The master will look a little crazy. He will be jumping from one point to another point without creating a systematic philosophy. But the master has the real treasure, the teacher has only heard about it. The teacher is poor, howsoever clever.

The sutras:

Buddha said, If you want to know the realm of buddhahood,

the world of ultimate awareness,

You must make your mind as clear as empty space.

It is another way of saying that you should move beyond mind into a state of no-mind, because there is no such thing as empty mind. That’s why I say such flaws will be there. Empty mind? Empty space? A man of enlightenment would have simply said, “You should move beyond mind to no-mind.”

There is a very famous book by a rabbi, Joshua Liebman. It has sold millions of copies in many languages. It is a beautiful piece of work; the name of the book is Peace Of Mind. Naturally, everybody wants peace of mind.

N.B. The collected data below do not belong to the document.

Record refines (ix : IntervalIndex V) (a : list (KeyRange * V)) : Prop := {
  rf_keys : jm_ok (ix_trees ix);
  rf_trees : ∀ ks t, jm_get (ix_trees ix) ks = Some t → treap_ok t;
  rf_entry : ∀ ks e, e ∈ entries (tree_at ix ks) → e_key e = valueKey (e_value e);
  rf_perm : ∀ ks, List.map (kv ks) (entries (tree_at ix ks)) ≡ₚ filter (λ p, keyspace p.1 = ks) a }.

Lemma refines_new : refines ix_new [].
Proof. split; try done; [apply NoDup_nil_2|]. intros ks e H. by apply elem_of_nil in H. Qed.

Lemma range_eta r : {| keyspace := keyspace r; start := start r; end_ := end_ r |} = r.
Proof. by destruct r. Qed.

(** An entry of the keyspace's tree is the one addressed iff its pair is. *)
Lemma same_entry_triple e r v : e_key e = valueKey (e_value e) →
  same_entry r v (kv (keyspace r) e) ↔ e_triple e = (start r, end_ r, valueKey v).
Proof.
  unfold same_entry, kv, entry_range, e_triple. simpl. intros <-. rewrite <-(range_eta r) at 2.
  split; [intros [[= -> ->] ->]; done|intros [= -> -> ->]; done].
Qed.

Lemma same_entry_exists ix a r v : refines ix a →
  Exists (same_entry r v) a ↔
  Exists (λ e, e_triple e = (start r, end_ r, valueKey v)) (entries (tree_at ix (keyspace r))).
Proof.
  intros [_ _ He Hp]. specialize (Hp (keyspace r)). rewrite !Exists_exists. split.
  - intros (p & Hin & Hs). assert (Hf : p ∈ filter (λ p, keyspace p.1 = keyspace r) a).
    { apply list_elem_of_filter. split; [by destruct Hs as [-> _]|done]. }
    rewrite <-Hp in Hf. apply list_elem_of_In, in_map_iff in Hf as (e & <- & Hx%list_elem_of_In).
    exists e. split; [done|]. apply same_entry_triple; [by eapply He|done].
  - intros (e & Hx & Ht). exists (kv (keyspace r) e). split.
    + assert (Hf : kv (keyspace r) e ∈ List.map (kv (keyspace r)) (entries (tree_at ix (keyspace r)))).
      { apply list_elem_of_In, in_map_iff. exists e. by rewrite <-list_elem_of_In. }
      rewrite Hp in Hf. by apply list_elem_of_filter in Hf as [_ ?].
    + apply same_entry_triple; [by eapply He|done].
Qed.

Lemma tree_at_ok ix a ks : refines ix a → treap_ok (default new_Treap (jm_get (ix_trees ix) ks)) ∧
  root (default new_Treap (jm_get (ix_trees ix) ks)) = tree_at ix ks.
Proof.
  intros H. unfold tree_at. destruct (jm_get (ix_trees ix) ks) as [t|] eqn:E; simpl.
  - split; [|done]. by eapply rf_trees.
  - split; [apply new_Treap_ok|done].
Qed.

Lemma refines_insert ix a r v : refines ix a →
  refines (ix_insert valueKey ix r v) (spec_step a (IxInsert r v)).
Proof.
  intros H. pose proof (same_entry_exists ix a r v H) as Hex.
  destruct (tree_at_ok ix a (keyspace r) H) as [Hok Hroot]. destruct H as [Hk Ht He Hp].
  set (e := mk_entry (start r) (end_ r) v (valueKey v)).
  destruct (Treap_insert_spec _ (start r) (end_ r) v (valueKey v) Hok) as [Hok' Hent].
  fold e in Hent. rewrite Hroot in Hent. unfold ix_insert.
  set (t' := Treap_insert _ _ _ _ _) in *. clearbody t'.
  assert (Hat : ∀ ks, tree_at {| ix_trees := jm_set (ix_trees ix) (keyspace r) t' |} ks =
    if decide (ks = keyspace r) then root t' else tree_at ix ks).
  { intros ks. unfold tree_at. simpl. rewrite jm_get_set. by case_decide. }
  assert (Hsorted : sorted (entries (tree_at ix (keyspace r)))) by (rewrite <-Hroot; apply Hok).
  pose proof (ins_perm e _ Hsorted) as Hperm. rewrite <-Hent in Hperm. split.
  - by apply jm_set_ok.
  - clear Hperm. intros ks t. simpl. rewrite jm_get_set. case_decide; [by intros [= <-]|apply Ht].
  - intros ks x. rewrite Hat. destruct (decide (ks = keyspace r)) as [Hd|]; [|apply He]. rewrite Hperm. clear Hperm.
    case_decide; [apply He|]. rewrite elem_of_cons. intros [->|?]; [done|by eapply He].
  - intros ks. rewrite Hat. cbn [spec_step]. 
    rewrite (decide_ext (Exists (same_entry r v) a)
      (Exists (λ x, e_triple x = e_triple e) (entries (tree_at ix (keyspace r))))) by exact Hex.
    destruct (decide (ks = keyspace r)) as [->|Hd]; [rewrite Hperm; clear Hperm|clear Hperm; case_decide].
    + case_decide; [apply Hp|]. rewrite filter_app, filter_cons_True by done. rewrite filter_nil.
      cbn [List.map]. rewrite Hp. unfold kv, entry_range. simpl. rewrite range_eta.
      by rewrite (comm (++) _ [_]).
    + apply Hp.
    + rewrite filter_app, filter_cons_False, filter_nil, app_nil_r by (simpl; congruence). apply Hp.
Qed.

Lemma nodes_0 (t : tree V) : nodes t = 0%nat → t = Leaf.
Proof. by destruct t. Qed.

Lemma filter_map_kv (P : KeyRange * V → Prop) (Q : entry V → Prop)
    `{!∀ p, Decision (P p), !∀ e, Decision (Q e)} ks l :
  (∀ e, e ∈ l → P (kv ks e) ↔ Q e) → filter P (List.map (kv ks) l) = List.map (kv ks) (filter Q l).
Proof.
  induction l as [|e l IH]; intros HPQ; [done|]. cbn [List.map]. rewrite !filter_cons.
  rewrite (decide_ext (P (kv ks e)) (Q e)) by (apply HPQ; set_solver). rewrite IH by set_solver.
  by case_decide.
Qed.

Lemma refines_remove ix a r v : refines ix a →
  refines (ix_remove valueKey ix r v) (spec_step a (IxRemove r v)).
Proof.
  intros H. destruct (tree_at_ok ix a (keyspace r) H) as [Hok Hroot]. destruct H as [Hk Ht He Hp].
  set (k := (start r, end_ r, valueKey v)).
  assert (Hother : ∀ ks, ks ≠ keyspace r → filter (λ p, keyspace p.1 = ks) (filter (λ p, ¬ same_entry r v p) a)
    = filter (λ p : KeyRange * V, keyspace p.1 = ks) a).
  { intros ks Hks. rewrite list_filter_filter. apply list_filter_iff. intros p. split; [tauto|].
    intros Hpk. split; [done|]. intros [E1 _]. by rewrite <-Hpk, E1 in Hks. }
  assert (Hthis : List.map (kv (keyspace r)) (del k (entries (tree_at ix (keyspace r)))) ≡ₚ
    filter (λ p, keyspace p.1 = keyspace r) (filter (λ p, ¬ same_entry r v p) a)).
  { rewrite list_filter_filter.
    rewrite (list_filter_iff _ (λ p, ¬ same_entry r v p ∧ keyspace p.1 = keyspace r)) by tauto.
    rewrite <-list_filter_filter, <-Hp. unfold del.
    rewrite (filter_map_kv _ (λ x, e_triple x ≠ k)); [done|].
    intros e Hin%He. rewrite same_entry_triple by done. done. }
  assert (Hkey : ∀ e, e ∈ del k (entries (tree_at ix (keyspace r))) → e_key e = valueKey (e_value e)).
  { intros e [_ Hin%He]%list_elem_of_filter. done. }
  cbn [spec_step]. unfold ix_remove. destruct (jm_get (ix_trees ix) (keyspace r)) as [t|] eqn:E; simpl in *.
  - destruct (Treap_remove_spec t (start r) (end_ r) (valueKey v) Hok) as [Hok' Hent].
    set (t' := Treap_remove _ _ _ _) in *. clearbody t'. fold k in Hent. rewrite Hroot in Hent.
    assert (Hat : ∀ ks, tree_at {| ix_trees := if tsize t' =? 0 then jm_delete (ix_trees ix) (keyspace r)
        else jm_set (ix_trees ix) (keyspace r) t' |} ks = if decide (ks = keyspace r) then root t' else tree_at ix ks).
    { intros ks. unfold tree_at. simpl. case (Z.eqb_spec (tsize t') 0); intros Hz.
      - rewrite jm_get_delete by done. case_decide; [|done]. rewrite (nodes_0 (root t')); [done|].
        destruct Hok'. lia.
      - rewrite jm_get_set. by case_decide. }
    split.
    + simpl. case_match; [by apply jm_delete_ok|by apply jm_set_ok].
    + intros ks t0. simpl. case_match; [rewrite jm_get_delete by done|rewrite jm_get_set];
        (case_decide; [|apply Ht]); [done|by intros [= <-]].
    + intros ks e. rewrite Hat. case_decide; [|apply He]. rewrite Hent. apply Hkey.
    + intros ks. rewrite Hat. case_decide; [subst ks; by rewrite Hent|]. by rewrite Hother, Hp.
  - split; try done. intros ks. destruct (decide (ks = keyspace r)) as [->|]; [|by rewrite Hother, Hp].
    rewrite <-Hthis, <-Hroot. done.
Qed.

Lemma refines_run ops : refines (ix_run ops) (spec_run ops).
Proof.
  unfold ix_run, spec_run. generalize refines_new. generalize (@ix_new V), (@nil (KeyRange * V)).
  induction ops as [|op ops IH]; intros ix a H; simpl; [done|]. apply IH.
  destruct op; [by apply refines_insert|by apply refines_remove].
Qed.

Lemma queryOverlaps_refines ix a q : refines ix a → queryOverlaps ix q ≡ₚ spec_query a q.
Proof.
  intros H. destruct (tree_at_ok ix a (keyspace q) H) as [Hok Hroot]. destruct H as [Hk Ht He Hp].
  assert (Hq : queryOverlaps ix q = collectAt (tree_at ix (keyspace q)) (keyspace q) q).
  { unfold queryOverlaps, tree_at. by destruct (jm_get (ix_trees ix) (keyspace q)). }
  rewrite Hq, <-Hroot, collectAt_filter by apply Hok. rewrite Hroot. unfold spec_query.
  assert (Hs : ∀ a : list (KeyRange * V), List.filter (λ p, rangesOverlap p.1 q) a =
    List.filter (λ p, rangesOverlap p.1 q) (filter (λ p, keyspace p.1 = keyspace q) a)).
  { clear. intros a. induction a as [|p a IH]; [done|]. rewrite filter_cons. simpl. case_decide.
    - simpl. by rewrite IH.
    - unfold rangesOverlap. by rewrite bool_decide_eq_false_2. }
  rewrite Hs. clear Hs. assert (Hl : ∀ l, List.map e_value (List.filter (overlaps (keyspace q) q) l) =
    List.map snd (List.filter (λ p, rangesOverlap p.1 q) (List.map (kv (keyspace q)) l))).
  { clear. intros l. induction l as [|e l IH]; [done|]. cbn [List.map List.filter].
    change (overlaps (keyspace q) q e) with (rangesOverlap (kv (keyspace q) e).1 q).
    destruct (rangesOverlap _ _); cbn [List.map]; by rewrite IH. }
  rewrite Hl. apply Permutation_map. specialize (Hp (keyspace q)).
  clear -Hp. induction Hp; simpl; repeat case_match; eauto using Permutation.
Qed.
End refinement.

I wrote a letter in 1950 to him, saying “Your very title shows that you don’t know anything about meditation. Peace of mind is a contradiction in terms: when mind is there, peace cannot be; and if peace is there, then mind cannot be. They cannot both be there together.” In fact, mind is your anxiety, your anguish, your tensions, your thoughts, your emotions, sentiments, moods, ups and downs - everything is mind. Peace is possible only if you go beyond mind.

So I told him, “If you are really sincere, in the next edition you should change the title. Peace is equal to no-mind.” I had made it so clear in many ways to him. But this is the situation of our intellectuals - he never replied, because there was nothing to reply. He must have seen that what I am saying is a fact.